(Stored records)
= Beginning of Section =

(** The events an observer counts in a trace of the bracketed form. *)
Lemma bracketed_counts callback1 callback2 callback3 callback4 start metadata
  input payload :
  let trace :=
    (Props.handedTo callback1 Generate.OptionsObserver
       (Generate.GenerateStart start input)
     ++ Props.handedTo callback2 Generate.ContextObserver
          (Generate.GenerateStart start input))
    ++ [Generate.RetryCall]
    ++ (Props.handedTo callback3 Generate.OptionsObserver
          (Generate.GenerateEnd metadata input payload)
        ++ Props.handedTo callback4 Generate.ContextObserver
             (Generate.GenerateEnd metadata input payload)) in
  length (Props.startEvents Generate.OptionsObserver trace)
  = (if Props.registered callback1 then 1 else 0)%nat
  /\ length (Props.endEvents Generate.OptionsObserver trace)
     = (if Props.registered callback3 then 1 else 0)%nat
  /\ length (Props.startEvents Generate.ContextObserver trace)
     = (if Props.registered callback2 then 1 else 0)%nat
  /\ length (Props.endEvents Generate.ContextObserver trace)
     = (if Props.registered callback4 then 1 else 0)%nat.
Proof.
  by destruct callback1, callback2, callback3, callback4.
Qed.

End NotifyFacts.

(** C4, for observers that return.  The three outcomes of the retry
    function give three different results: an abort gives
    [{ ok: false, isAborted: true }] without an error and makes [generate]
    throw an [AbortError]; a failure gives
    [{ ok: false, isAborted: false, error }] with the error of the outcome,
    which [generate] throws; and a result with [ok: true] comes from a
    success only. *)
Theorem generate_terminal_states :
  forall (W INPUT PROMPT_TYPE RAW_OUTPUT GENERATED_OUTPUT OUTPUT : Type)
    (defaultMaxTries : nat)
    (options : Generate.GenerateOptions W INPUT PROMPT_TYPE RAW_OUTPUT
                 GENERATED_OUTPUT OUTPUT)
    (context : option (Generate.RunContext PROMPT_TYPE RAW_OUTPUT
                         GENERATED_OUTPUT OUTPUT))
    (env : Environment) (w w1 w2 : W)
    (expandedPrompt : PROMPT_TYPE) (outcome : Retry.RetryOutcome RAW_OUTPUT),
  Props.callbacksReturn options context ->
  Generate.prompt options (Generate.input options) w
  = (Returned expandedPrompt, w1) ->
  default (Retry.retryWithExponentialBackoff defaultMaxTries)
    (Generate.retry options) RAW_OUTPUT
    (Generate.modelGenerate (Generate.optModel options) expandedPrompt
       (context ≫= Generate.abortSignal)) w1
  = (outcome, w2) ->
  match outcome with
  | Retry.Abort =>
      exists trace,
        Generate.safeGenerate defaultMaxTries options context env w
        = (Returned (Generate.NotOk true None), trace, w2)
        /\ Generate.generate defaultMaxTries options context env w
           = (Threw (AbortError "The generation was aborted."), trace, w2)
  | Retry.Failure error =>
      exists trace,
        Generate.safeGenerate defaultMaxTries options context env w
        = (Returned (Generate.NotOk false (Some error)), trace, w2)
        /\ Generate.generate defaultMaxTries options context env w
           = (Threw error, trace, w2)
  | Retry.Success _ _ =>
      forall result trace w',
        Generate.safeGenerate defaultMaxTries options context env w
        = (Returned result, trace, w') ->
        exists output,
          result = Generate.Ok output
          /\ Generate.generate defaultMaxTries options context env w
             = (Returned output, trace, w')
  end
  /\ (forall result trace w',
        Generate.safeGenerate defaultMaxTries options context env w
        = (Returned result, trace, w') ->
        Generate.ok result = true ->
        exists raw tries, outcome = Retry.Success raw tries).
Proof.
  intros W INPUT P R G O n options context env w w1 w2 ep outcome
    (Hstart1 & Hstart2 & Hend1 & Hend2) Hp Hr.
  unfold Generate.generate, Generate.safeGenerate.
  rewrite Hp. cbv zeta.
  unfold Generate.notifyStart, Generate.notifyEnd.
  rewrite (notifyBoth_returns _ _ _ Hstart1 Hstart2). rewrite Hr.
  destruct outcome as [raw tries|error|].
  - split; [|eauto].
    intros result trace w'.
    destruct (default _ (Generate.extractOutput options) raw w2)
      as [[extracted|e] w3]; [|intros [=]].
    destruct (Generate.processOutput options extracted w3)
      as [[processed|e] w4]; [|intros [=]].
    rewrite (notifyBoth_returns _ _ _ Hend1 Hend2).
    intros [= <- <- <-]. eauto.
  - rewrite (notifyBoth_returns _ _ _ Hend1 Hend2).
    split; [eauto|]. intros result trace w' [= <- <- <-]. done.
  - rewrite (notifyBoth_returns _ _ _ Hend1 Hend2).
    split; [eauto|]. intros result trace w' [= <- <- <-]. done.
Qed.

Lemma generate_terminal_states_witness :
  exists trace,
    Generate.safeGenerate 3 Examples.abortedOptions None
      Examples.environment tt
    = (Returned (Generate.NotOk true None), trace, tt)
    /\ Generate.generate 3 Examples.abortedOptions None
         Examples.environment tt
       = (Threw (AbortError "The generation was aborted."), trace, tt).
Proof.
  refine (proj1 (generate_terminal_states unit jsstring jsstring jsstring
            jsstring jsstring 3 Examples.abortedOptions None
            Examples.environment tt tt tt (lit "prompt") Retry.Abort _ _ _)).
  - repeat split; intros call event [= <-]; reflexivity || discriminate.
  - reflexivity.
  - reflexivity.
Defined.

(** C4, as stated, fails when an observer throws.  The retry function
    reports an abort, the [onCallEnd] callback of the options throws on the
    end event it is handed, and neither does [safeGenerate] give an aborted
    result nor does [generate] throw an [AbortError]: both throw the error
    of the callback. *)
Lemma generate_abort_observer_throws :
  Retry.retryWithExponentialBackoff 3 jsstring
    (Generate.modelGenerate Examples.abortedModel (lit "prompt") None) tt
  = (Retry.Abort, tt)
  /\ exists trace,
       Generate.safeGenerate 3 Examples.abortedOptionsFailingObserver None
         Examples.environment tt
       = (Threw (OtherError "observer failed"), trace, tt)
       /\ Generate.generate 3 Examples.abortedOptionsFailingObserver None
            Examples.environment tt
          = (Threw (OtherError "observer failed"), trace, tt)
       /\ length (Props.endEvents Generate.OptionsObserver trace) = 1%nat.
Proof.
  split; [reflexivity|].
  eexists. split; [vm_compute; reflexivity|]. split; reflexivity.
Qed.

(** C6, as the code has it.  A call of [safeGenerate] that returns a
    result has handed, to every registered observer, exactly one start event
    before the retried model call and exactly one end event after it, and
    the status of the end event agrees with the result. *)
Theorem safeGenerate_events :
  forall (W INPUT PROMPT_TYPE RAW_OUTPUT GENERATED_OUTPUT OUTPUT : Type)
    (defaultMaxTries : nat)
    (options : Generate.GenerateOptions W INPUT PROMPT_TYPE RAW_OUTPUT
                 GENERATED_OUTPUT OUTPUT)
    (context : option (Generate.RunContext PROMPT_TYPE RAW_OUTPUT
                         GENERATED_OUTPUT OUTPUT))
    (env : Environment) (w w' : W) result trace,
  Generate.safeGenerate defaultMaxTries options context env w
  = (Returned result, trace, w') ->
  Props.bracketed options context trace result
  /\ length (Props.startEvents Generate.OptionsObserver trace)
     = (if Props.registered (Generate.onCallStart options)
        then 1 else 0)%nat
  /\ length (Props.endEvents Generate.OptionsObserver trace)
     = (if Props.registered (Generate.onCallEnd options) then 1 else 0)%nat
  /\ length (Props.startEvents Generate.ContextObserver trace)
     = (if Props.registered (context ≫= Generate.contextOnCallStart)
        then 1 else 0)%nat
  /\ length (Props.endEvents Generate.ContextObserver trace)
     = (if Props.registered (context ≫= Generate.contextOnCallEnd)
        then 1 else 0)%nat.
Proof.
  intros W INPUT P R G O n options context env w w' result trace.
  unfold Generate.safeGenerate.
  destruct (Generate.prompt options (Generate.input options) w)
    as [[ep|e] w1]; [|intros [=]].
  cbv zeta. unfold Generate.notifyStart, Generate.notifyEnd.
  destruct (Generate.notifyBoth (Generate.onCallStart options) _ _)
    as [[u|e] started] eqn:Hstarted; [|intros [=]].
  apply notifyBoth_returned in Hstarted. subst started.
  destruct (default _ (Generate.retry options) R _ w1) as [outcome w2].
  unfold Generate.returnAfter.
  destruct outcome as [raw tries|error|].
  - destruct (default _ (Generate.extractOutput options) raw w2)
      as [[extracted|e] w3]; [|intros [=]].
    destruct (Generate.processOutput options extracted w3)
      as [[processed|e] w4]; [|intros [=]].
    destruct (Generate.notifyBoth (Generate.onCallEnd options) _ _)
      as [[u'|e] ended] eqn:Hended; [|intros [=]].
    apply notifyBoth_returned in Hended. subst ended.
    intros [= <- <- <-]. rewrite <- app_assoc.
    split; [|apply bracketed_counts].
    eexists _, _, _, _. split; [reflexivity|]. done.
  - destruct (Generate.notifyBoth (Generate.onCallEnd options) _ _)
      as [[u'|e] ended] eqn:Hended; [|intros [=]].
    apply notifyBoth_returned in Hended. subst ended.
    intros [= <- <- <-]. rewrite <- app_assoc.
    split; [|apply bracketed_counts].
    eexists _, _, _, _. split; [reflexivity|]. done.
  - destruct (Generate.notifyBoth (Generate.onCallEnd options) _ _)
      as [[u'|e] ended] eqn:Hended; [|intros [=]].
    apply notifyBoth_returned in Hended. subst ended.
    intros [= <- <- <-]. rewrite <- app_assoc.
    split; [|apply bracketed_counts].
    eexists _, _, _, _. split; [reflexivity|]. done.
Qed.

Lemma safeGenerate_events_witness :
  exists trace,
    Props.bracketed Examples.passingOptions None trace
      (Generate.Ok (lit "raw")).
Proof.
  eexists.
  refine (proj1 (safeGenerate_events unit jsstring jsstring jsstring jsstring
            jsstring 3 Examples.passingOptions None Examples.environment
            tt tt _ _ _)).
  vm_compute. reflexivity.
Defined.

= End of Section =
= Beginning of Section =

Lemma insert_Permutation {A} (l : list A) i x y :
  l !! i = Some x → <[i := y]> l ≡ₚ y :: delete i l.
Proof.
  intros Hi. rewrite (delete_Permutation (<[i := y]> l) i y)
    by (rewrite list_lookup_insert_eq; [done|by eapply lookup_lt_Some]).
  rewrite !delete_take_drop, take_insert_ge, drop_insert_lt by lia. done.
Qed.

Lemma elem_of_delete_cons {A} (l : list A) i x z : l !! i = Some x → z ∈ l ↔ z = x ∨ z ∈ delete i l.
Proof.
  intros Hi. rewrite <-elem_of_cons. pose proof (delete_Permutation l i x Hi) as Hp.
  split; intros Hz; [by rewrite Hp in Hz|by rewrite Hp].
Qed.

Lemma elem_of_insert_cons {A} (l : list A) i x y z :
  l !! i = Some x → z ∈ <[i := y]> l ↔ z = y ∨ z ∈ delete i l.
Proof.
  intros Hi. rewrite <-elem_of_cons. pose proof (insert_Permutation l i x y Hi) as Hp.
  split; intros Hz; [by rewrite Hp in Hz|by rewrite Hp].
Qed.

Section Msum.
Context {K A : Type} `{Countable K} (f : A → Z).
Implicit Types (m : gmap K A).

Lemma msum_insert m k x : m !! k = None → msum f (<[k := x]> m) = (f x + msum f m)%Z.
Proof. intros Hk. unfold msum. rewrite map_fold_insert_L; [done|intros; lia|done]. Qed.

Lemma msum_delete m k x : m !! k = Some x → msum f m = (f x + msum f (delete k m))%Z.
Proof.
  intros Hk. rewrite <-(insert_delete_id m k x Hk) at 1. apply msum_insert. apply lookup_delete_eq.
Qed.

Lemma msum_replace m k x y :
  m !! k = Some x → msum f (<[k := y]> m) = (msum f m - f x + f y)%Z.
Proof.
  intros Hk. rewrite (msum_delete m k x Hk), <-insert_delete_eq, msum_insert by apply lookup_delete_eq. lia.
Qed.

= End of Section =

Task prompt: Say how many lines above include "started", please, and nothing else.

Answer for this exercise: 2